[SUPPLIED RECORDS]
(* ===== verification/Roundtrip.v ===== *)
(** * The round trip of values through the marshaler

    [extern_value] on a graph of plain blocks (strings, floats, float arrays, and blocks
    of scanned fields, shared and cyclic as they may be), then [intern_rec] on the bytes.
    The two loops are simulated by a visit of the graph ([visit]): each turn of either
    loop visits one value.  [EInv] is the invariant of the writer, [IInv] that of the
    reader, and [matched] pairs the pending fields of the two stacks. *)

From S2P Require Import Prelude.
From S2P Require Import Mlvalues.
From S2P Require Import Str.
From S2P Require Import Memory.
From S2P Require Import Intext.
From S2P Require Import Postable.
From S2P Require Import Extern.
From S2P Require Import Intern.
From S2P Require Import Marshal.
#[local] Open Scope Z_scope.

(** ** Graphs of plain blocks *)

(** the tags of the blocks whose contents are copied *)
Definition is_data_tag (tag : Z) : bool :=
  (tag =? String_tag) || (tag =? Double_tag) || (tag =? Double_array_tag).
(** the tags of the blocks of values, but those with a treatment of their own *)
Definition is_scanned_tag (tag : Z) : bool := (tag <=? Lazy_tag) && negb (tag =? Cont_tag).

Section Graph.
Context (m : mem).

(** a block of size 0 *)
Definition is_atom (v tag : Z) : Prop :=
  exists hd, Is_long v = false /\ Hd_val m v = Ok hd /\ Tag_hd hd = tag /\
    Allocated_wosize_hd hd = 0 /\ Reserved_hd hd = 0 /\ tag <> Forward_tag.

(** [o] is a block of [tag] and fields [fs] *)
Record plain_block (o tag : Z) (fs : list Z) : Prop := {
  pb_block : exists hd, block_at m o hd fs /\ Tag_hd hd = tag /\ Reserved_hd hd = 0;
  pb_is_block : Is_long o = false;
  pb_fields : fs <> [] /\ Forall is_s64 fs }.

(** the contents of data blocks *)
Definition data_fields (tag : Z) (fs : list Z) : Prop :=
  (tag = String_tag /\ exists data, string_words fs data) \/
  (tag = Double_tag /\ zlen fs = 1) \/
  (tag = Double_array_tag /\ zlen fs < 2 ^ 32).

Context (objs : list Z).

Definition good_value (v : Z) : Prop :=
  (Is_long v = true /\ is_s64 v) \/ (exists tag, is_atom v tag) \/ v ∈ objs.
(** C1: Marshaling and unmarshaling are inverse, sharing and cycles included.  Take a
    graph of blocks whose values are integers, atoms and blocks of the graph, each block
    a string, a float, a float array below [2 ^ 32] elements, or a block of scanned
    fields (with a tag that has no treatment of its own), fewer than [2 ^ 25] blocks in
    all; and any position table that implements [PositionTable].  Then
    [caml_output_value_to_bytes], without the flags for no sharing and for 32-bit
    compatibility, succeeds on every value of the graph; and [caml_input_val_from_bytes]
    on these bytes, wherever they are in the buffer and whatever surrounds them,
    succeeds, reads exactly these bytes, changes no word of the memory but its local
    variable, and returns a copy of the value: fresh blocks in one-to-one correspondence
    with the blocks reachable from the value, of the same tags, sizes and contents.
    Both loops end within one turn for each word of the graph. *)
Theorem marshal_round_trip objs v flags fuel :
  graph m objs -> zlen objs < max_blocks -> words m objs < 2 ^ 61 -> good_value m objs v ->
  Z.land flags NO_SHARING = 0 -> Z.land flags COMPAT_32 = 0 -> words m objs < Z.of_nat fuel ->
  exists bytes, output_value fuel v flags = Ok bytes /\
    forall pre post h obj w oid fuel',
      zlen (pre ++ bytes ++ post) < 2 ^ 63 -> heap_ok h -> h_mem h !! obj = Some w ->
      words m objs < Z.of_nat fuel' ->
      exists y t, input_value fuel' (pre ++ bytes ++ post) (zlen pre) obj h oid = Ok (y, t) /\
        is_copy m Atom (h_mem (intern_heap t)) (h_next h) v y /\ intern_src t = post /\
        forall a x, a <> obj -> h_mem h !! a = Some x -> h_mem (intern_heap t) !! a = Some x.
Proof.
  intros Hg Hc Hw Hv Hn Hf Hfuel. set (n := S (Z.to_nat (words m objs))).
  destruct (lockstep m custom_ops code_fragment Atom find_custom find_fragment
    function_placeholder fresh_oo_id objs Hg Hc Hw n (extern_start flags init_extern_output)
    [] objs [] v [] []) as (s & seen & rest & bs & EL & I & EC & _ & _ & RB);
    [by apply EInv_start|done|apply Forall2_nil; constructor|done|unfold count, zlen, n; cbn [add_pending concat length]; lia|].
  pose proof (EInv_words _ _ _ _ _ I) as Ew. pose proof (EInv_count _ _ _ _ _ I) as Ec.
  pose proof (words_nonneg m rest). pose proof (words_nonneg m seen).
  pose proof (zlen_nonneg rest). pose proof (zlen_nonneg seen). unfold max_blocks in Hc.
  assert (EH : exists header, extern_value_header s = Ok header).
  { unfold extern_value_header. rewrite (wr_compat _ (ei_writable _ _ _ _ _ I)).
    destruct (_ || _); by eexists. }
  destruct EH as [header EH]. exists (header ++ bs). split.
  { unfold caml_output_value_to_bytes, extern_value. rewrite EL by (unfold n; lia). cbn [rbind].
    rewrite EH. cbn [rbind]. by rewrite EC. }
  intros pre post h obj w oid fuel' L Hh Ho Hfuel'. cbn in EC.
  rewrite !zlen_app in L. pose proof (zlen_nonneg pre). pose proof (zlen_nonneg post).
  pose proof (zlen_nonneg header). pose proof (zlen_nonneg bs).
  destruct (value_header_parsed s header EH) as (hdr & (Lh & Lh' & Ld & Ln & Lw & Lc) & EP);
    [rewrite EC; unfold is_u64; lia|rewrite (ei_size _ _ _ _ _ I); unfold is_u64; lia
    |rewrite (ei_counter _ _ _ _ _ I); lia|].
  rewrite EC in Ld. unfold caml_input_val_from_bytes.
  assert (drop (Z.to_nat (zlen pre)) (pre ++ (header ++ bs) ++ post) = header ++ bs ++ post) as ->
    by (unfold zlen; by rewrite Nat2Z.id, drop_app_length, app_assoc).
  rewrite EP. cbn [rbind].
  rewrite Ld, Ln, Lw. rewrite !zlen_app, u64_id by (unfold is_u64; lia).
  rewrite (proj2 (Z.ltb_ge _ _)) by lia.
  unfold intern_decompress_input. rewrite Lc. cbn [rbind].
  assert (Z.to_nat (header_len hdr) = length header) as -> by (unfold zlen in *; lia).
  rewrite drop_app_length.
  destruct (IInv_start objs s seen rest h obj oid v (bs ++ post) w Hg I Hh Ho) as (I0 & Hsrc & Hk).
  set (t := intern_alloc_storage _ _ _) in *. unfold intern_rec, ReadItems, PushItem.
  rewrite Hk. change (INTERN_STACK_INIT_SIZE <=? zlen [] + 1) with false. cbn [Z.ltb Z.compare rbind].
  destruct (RB (h_next h) (zlen seen) (words m seen) (v, obj) (delete obj (h_mem h)) t [] obj [] []
    post fuel') as (t' & dsts & EI & [_ _ _ (cells & fixed & MI & Hr & Hfr)] & Hsrc');
    [unfold max_blocks; lia|lia|lia|done|constructor|done|unfold n; lia|].
  change (zlen [v]) with 1 in EI. rewrite EI. cbn [rbind]. assert (Hs : NoDup seen) by
    (pose proof (EInv_nodup _ _ Hg _ _ _ I) as N; by apply NoDup_app in N as (N & _)).
  destruct (mem_inv_copy _ _ _ _ _ _ _ _ _ _ Hs MI Hr) as (y & Ey & Cy).
  exists y, t'. unfold load. rewrite Ey. split_and!; [done|done|done|].
  intros a x Ha Hx. eapply lookup_weaken; [|by eapply mi_fixed].
  eapply lookup_weaken; [|exact Hfr]. by rewrite lookup_delete_ne.
Qed.
End RoundTrip.
(* ===== verification/Compare.v ===== *)
(** * Polymorphic comparison ([compare.c])

    [do_compare_val] compares two values depth first, with an explicit stack of the
    blocks whose remaining fields are still to be compared; the tests of the language
    ([caml_compare], [caml_equal], [caml_lessthan], ...) interpret its result.

    Doubles are their 64 bits, compared as IEEE 754 numbers.  Custom blocks compare with
    the functions of their operations, a parameter; so are the pending actions (signal
    handlers, finalisers) that the loop polls for, of which the model keeps whether they
    raise an exception.  Memory to grow the stack is available up to its limit (where it is
    not, the code raises [Out_of_memory], as it does at the limit). *)

From S2P Require Import Prelude.
From S2P Require Import Mlvalues.
From S2P Require Import Str.
From S2P Require Import Memory.
#[local] Open Scope Z_scope.

Definition COMPARE_STACK_INIT_SIZE : Z := 8.
Definition COMPARE_STACK_MIN_ALLOC_SIZE : Z := 32.
Definition COMPARE_STACK_MAX_SIZE : Z := 1024 * 1024.
Definition COMPARE_POLL_PERIOD : Z := 1024.

Definition LESS : Z := -1.
Definition EQUAL : Z := 0.
Definition GREATER : Z := 1.
Definition UNORDERED : Z := s64 (Z.shiftl 1 (8 * 8 - 1)).

Record compare_item := CompareItem { item_v1 : Z; item_v2 : Z; offset : Z; item_size : Z }.

(** ** Doubles *)

Definition is_nan (d : Z) : bool := 0x7FF0000000000000 <? d mod 2 ^ 63.
(** the doubles that are not NaN, in order; both zeros at 0 *)
Definition float_key (d : Z) : Z := if d <? 2 ^ 63 then d else - (d - 2 ^ 63).
(** d1 < d2 and d1 == d2 in C *)
Definition float_lt (d1 d2 : Z) : bool := negb (is_nan d1) && negb (is_nan d2) && (float_key d1 <? float_key d2).
Definition float_eq (d1 d2 : Z) : bool := negb (is_nan d1) && negb (is_nan d2) && (float_key d1 =? float_key d2).

(** a comparison decided, or equal so far *)
Definition compare_doubles (total : bool) (d1 d2 : Z) : option Z :=
  if float_lt d1 d2 then Some LESS
  else if float_lt d2 d1 then Some GREATER
  else if negb (float_eq d1 d2) then
    if negb total then Some UNORDERED
    else if float_eq d1 d1 then Some GREATER
    else if float_eq d2 d2 then Some LESS
    else None
  else None.

(** [strcmp] *)
Fixpoint strcmp (p q : list Z) : Z :=
  match p, q with
  | [], [] => 0
  | [], _ => -1
  | _, [] => 1
  | a :: p, b :: q => if a =? b then strcmp p q else if a <? b then -1 else 1
  end.

(** the operations of a custom block: the identifier, and the [compare] and
    [compare_ext] functions as numbers, 0 for NULL *)
Record custom_compare := CustomCompare { identifier : list Z; compare_fn : Z; compare_ext : Z }.

(** what comes after a turn of the loop *)
Inductive compare_next :=
  | Again (v1 v2 : Z) (limit : Z) (stack : list compare_item)
  | NextItem
  | Return (res : Z).

Section Compare.
Context (m : mem).
(** [Custom_ops_val], and the call of a comparison function: its result (an [int]) and
    whether it sets [Caml_state->compare_unordered] *)
Context (custom_ops : Z -> custom_compare) (call : Z -> Z -> Z -> Z * bool).
(** the exception raised by the actions pending at the n-th poll, if any *)
Context (pending_actions : Z -> option exn).

Definition compare_resize_stack (limit : Z) : result Z :=
  if limit =? COMPARE_STACK_INIT_SIZE then Ok COMPARE_STACK_MIN_ALLOC_SIZE
  else
    let newsize := 2 * limit in
    if COMPARE_STACK_MAX_SIZE <=? newsize then Raise Out_of_memory else Ok newsize.

(** the comparison of custom blocks with the function [f] *)
Definition call_compare (f v1 v2 : Z) (total : bool) : compare_next :=
  let (res, unordered) := call f v1 v2 in
  if unordered && negb total then Return UNORDERED
  else if negb (res =? 0) then Return res else NextItem.

(** a long [v1] and a block [v2], or the converse: [ext v] when [v] is custom *)
Definition compare_long_block (limit : Z) (stack : list compare_item) (v1 v2 : Z) (total : bool)
    : result compare_next :=
  let* t := Tag_val m v2 in
  if t =? Forward_tag then let* f := Forward_val m v2 in Ok (Again v1 f limit stack)
  else if t =? Custom_tag then
    let* ops := rmap custom_ops (Field m v2 0) in
    Ok (if compare_ext ops =? 0 then Return LESS else call_compare (compare_ext ops) v1 v2 total)
  else Ok (Return LESS).
Definition compare_block_long (limit : Z) (stack : list compare_item) (v1 v2 : Z) (total : bool)
    : result compare_next :=
  let* t := Tag_val m v1 in
  if t =? Forward_tag then let* f := Forward_val m v1 in Ok (Again f v2 limit stack)
  else if t =? Custom_tag then
    let* ops := rmap custom_ops (Field m v1 0) in
    Ok (if compare_ext ops =? 0 then Return GREATER else call_compare (compare_ext ops) v1 v2 total)
  else Ok (Return GREATER).

Definition compare_strings (v1 v2 : Z) : result compare_next :=
  if v1 =? v2 then Ok NextItem else
  let* s1 := block_bytes m v1 in
  let* s2 := block_bytes m v2 in
  let* len1 := caml_string_length s1 in
  let* len2 := caml_string_length s2 in
  let* res := memcmp (Z.to_nat (if len1 <=? len2 then len1 else len2)) s1 s2 in
  Ok (if res <? 0 then Return LESS
      else if 0 <? res then Return GREATER
      else if negb (len1 =? len2) then Return (s64 (len1 - len2)) else NextItem).

Definition compare_floats (v1 v2 : Z) (total : bool) : result compare_next :=
  let* d1 := Double_flat_field m v1 0 in
  let* d2 := Double_flat_field m v2 0 in
  Ok (match compare_doubles total d1 d2 with Some r => Return r | None => NextItem end).

(** elements [i], ..., [i + n - 1] *)
Fixpoint compare_float_arrays (n : nat) (v1 v2 i : Z) (total : bool) : result compare_next :=
  match n with
  | O => Ok NextItem
  | S n =>
      let* d1 := Double_flat_field m v1 i in
      let* d2 := Double_flat_field m v2 i in
      match compare_doubles total d1 d2 with
      | Some r => Ok (Return r)
      | None => compare_float_arrays n v1 v2 (i + 1) total
      end
  end.

Definition compare_customs (v1 v2 : Z) (total : bool) : result compare_next :=
  let* ops1 := rmap custom_ops (Field m v1 0) in
  let* ops2 := rmap custom_ops (Field m v2 0) in
  if negb (compare_fn ops1 =? compare_fn ops2)
  then Ok (Return (if strcmp (identifier ops1) (identifier ops2) <? 0 then LESS else GREATER))
  else if compare_fn ops1 =? 0 then Raise (Invalid_argument "compare: abstract value")
  else Ok (call_compare (compare_fn ops1) v1 v2 total).

Definition compare_fields (limit : Z) (stack : list compare_item) (v1 v2 : Z) : result compare_next :=
  let* sz1 := Wosize_val m v1 in
  let* sz2 := Wosize_val m v2 in
  if negb (sz1 =? sz2) then Ok (Return (s64 (sz1 - sz2)))
  else if sz1 =? 0 then Ok NextItem else
  let* (limit, stack) :=
    if 1 <? sz1 then
      let* limit := if limit <=? zlen stack then compare_resize_stack limit else Ok limit in
      Ok (limit, CompareItem v1 v2 (Val_long 1) (Val_long sz1) :: stack)
    else Ok (limit, stack) in
  let* x1 := Field m v1 0 in
  let* x2 := Field m v2 0 in
  Ok (Again x1 x2 limit stack).

(** two blocks *)
Definition compare_blocks (limit : Z) (stack : list compare_item) (v1 v2 : Z) (total : bool)
    : result compare_next :=
  let* t1 := Tag_val m v1 in
  let* t2 := Tag_val m v2 in
  if negb (t1 =? t2) && (t1 =? Forward_tag) then
    let* f := Forward_val m v1 in Ok (Again f v2 limit stack)
  else if negb (t1 =? t2) && (t2 =? Forward_tag) then
    let* f := Forward_val m v2 in Ok (Again v1 f limit stack)
  else
    let u1 := if negb (t1 =? t2) && (t1 =? Infix_tag) then Closure_tag else t1 in
    let u2 := if negb (t1 =? t2) && (t2 =? Infix_tag) then Closure_tag else t2 in
    if negb (u1 =? u2) then Ok (Return (u1 - u2)) else
    let* r1 := Reserved_val m v1 in
    let* r2 := Reserved_val m v2 in
    if Is_mixed_block_reserved r1 || Is_mixed_block_reserved r2
    then Raise (Invalid_argument "compare: mixed block value")
    else if u1 =? Forward_tag then
      let* f1 := Forward_val m v1 in
      let* f2 := Forward_val m v2 in
      Ok (Again f1 f2 limit stack)
    else if u1 =? String_tag then compare_strings v1 v2
    else if u1 =? Double_tag then compare_floats v1 v2 total
    else if u1 =? Double_array_tag then
      let* sz1 := Wosize_val m v1 in
      let* sz2 := Wosize_val m v2 in
      if negb (sz1 =? sz2) then Ok (Return (s64 (sz1 - sz2)))
      else compare_float_arrays (Z.to_nat sz1) v1 v2 0 total
    else if u1 =? Abstract_tag then Raise (Invalid_argument "compare: abstract value")
    else if (u1 =? Closure_tag) || (u1 =? Infix_tag)
    then Raise (Invalid_argument "compare: functional value")
    else if u1 =? Cont_tag then Raise (Invalid_argument "compare: continuation value")
    else if u1 =? Object_tag then
      let* oid1 := Oid_val m v1 in
      let* oid2 := Oid_val m v2 in
      Ok (if negb (oid1 =? oid2) then Return (oid1 - oid2) else NextItem)
    else if u1 =? Custom_tag then compare_customs v1 v2 total
    else compare_fields limit stack v1 v2.

(** the body of the inner loop, up to next_item *)
Definition compare_step (limit : Z) (stack : list compare_item) (v1 v2 : Z) (total : bool)
    : result compare_next :=
  if (v1 =? v2) && total then Ok NextItem
  else if Is_long v1 then
    if v1 =? v2 then Ok NextItem
    else if Is_long v2 then Ok (Return (Long_val v1 - Long_val v2))
    else compare_long_block limit stack v1 v2 total
  else if Is_long v2 then compare_block_long limit stack v1 v2 total
  else compare_blocks limit stack v1 v2 total.

(** next_item: *)
Definition compare_pop (i : compare_item) (stack : list compare_item)
    : result (Z * Z * list compare_item) :=
  let* v1 := Field m (item_v1 i) (Long_val (offset i)) in
  let* v2 := Field m (item_v2 i) (Long_val (offset i)) in
  let o := offset i + 2 in
  Ok (v1, v2, if o =? item_size i then stack
              else CompareItem (item_v1 i) (item_v2 i) o (item_size i) :: stack).

(** while (--poll_timer > 0), and the poll when it is over: the timer for the turn, and
    the number of polls so far *)
Definition poll (timer polls : Z) : result (Z * Z) :=
  if 0 <? timer - 1 then Ok (timer - 1, polls)
  else match pending_actions polls with
       | Some e => Raise e
       | None => Ok (COMPARE_POLL_PERIOD - 1, polls + 1)
       end.

Fixpoint do_compare_val (fuel : nat) (limit : Z) (stack : list compare_item) (v1 v2 : Z)
    (total : bool) (timer polls : Z) {struct fuel} : result Z :=
  match fuel with
  | O => NoFuel
  | S fuel =>
      let* (timer, polls) := poll timer polls in
      let* n := compare_step limit stack v1 v2 total in
      match n with
      | Return res => Ok res
      | Again v1 v2 limit stack => do_compare_val fuel limit stack v1 v2 total timer polls
      | NextItem =>
          match stack with
          | [] => Ok EQUAL
          | i :: stack =>
              let* (v1, v2, stack) := compare_pop i stack in
              do_compare_val fuel limit stack v1 v2 total timer polls
          end
      end
  end.

Definition compare_val (fuel : nat) (v1 v2 : Z) (total : bool) : result Z :=
  do_compare_val fuel COMPARE_STACK_INIT_SIZE [] v1 v2 total COMPARE_POLL_PERIOD 0.

Definition caml_compare (fuel : nat) (v1 v2 : Z) : result Z :=
  let* res := compare_val fuel v1 v2 true in
  Ok (if res <? 0 then Val_int LESS else if 0 <? res then Val_int GREATER else Val_int EQUAL).
Definition caml_equal (fuel : nat) (v1 v2 : Z) : result Z :=
  let* res := compare_val fuel v1 v2 false in Ok (Val_bool (res =? 0)).
Definition caml_notequal (fuel : nat) (v1 v2 : Z) : result Z :=
  let* res := compare_val fuel v1 v2 false in Ok (Val_bool (negb (res =? 0))).
Definition caml_lessthan (fuel : nat) (v1 v2 : Z) : result Z :=
  let* res := compare_val fuel v1 v2 false in Ok (Val_bool ((res <? 0) && negb (res =? UNORDERED))).
Definition caml_lessequal (fuel : nat) (v1 v2 : Z) : result Z :=
  let* res := compare_val fuel v1 v2 false in Ok (Val_bool ((res <=? 0) && negb (res =? UNORDERED))).
Definition caml_greaterthan (fuel : nat) (v1 v2 : Z) : result Z :=
  let* res := compare_val fuel v1 v2 false in Ok (Val_bool (0 <? res)).
Definition caml_greaterequal (fuel : nat) (v1 v2 : Z) : result Z :=
  let* res := compare_val fuel v1 v2 false in Ok (Val_bool (0 <=? res)).

End Compare.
[/SUPPLIED RECORDS]
TASK OBJECTIVE: There is a run of lines above from the one with "with the blocks" to the one with "words m objs < Z.of_nat fuel' ->"; print exactly that run, both ends included, and nothing else.

SOLUTION:
    with the blocks reachable from the value, of the same tags, sizes and contents.
    Both loops end within one turn for each word of the graph. *)
Theorem marshal_round_trip objs v flags fuel :
  graph m objs -> zlen objs < max_blocks -> words m objs < 2 ^ 61 -> good_value m objs v ->
  Z.land flags NO_SHARING = 0 -> Z.land flags COMPAT_32 = 0 -> words m objs < Z.of_nat fuel ->
  exists bytes, output_value fuel v flags = Ok bytes /\
    forall pre post h obj w oid fuel',
      zlen (pre ++ bytes ++ post) < 2 ^ 63 -> heap_ok h -> h_mem h !! obj = Some w ->
      words m objs < Z.of_nat fuel' ->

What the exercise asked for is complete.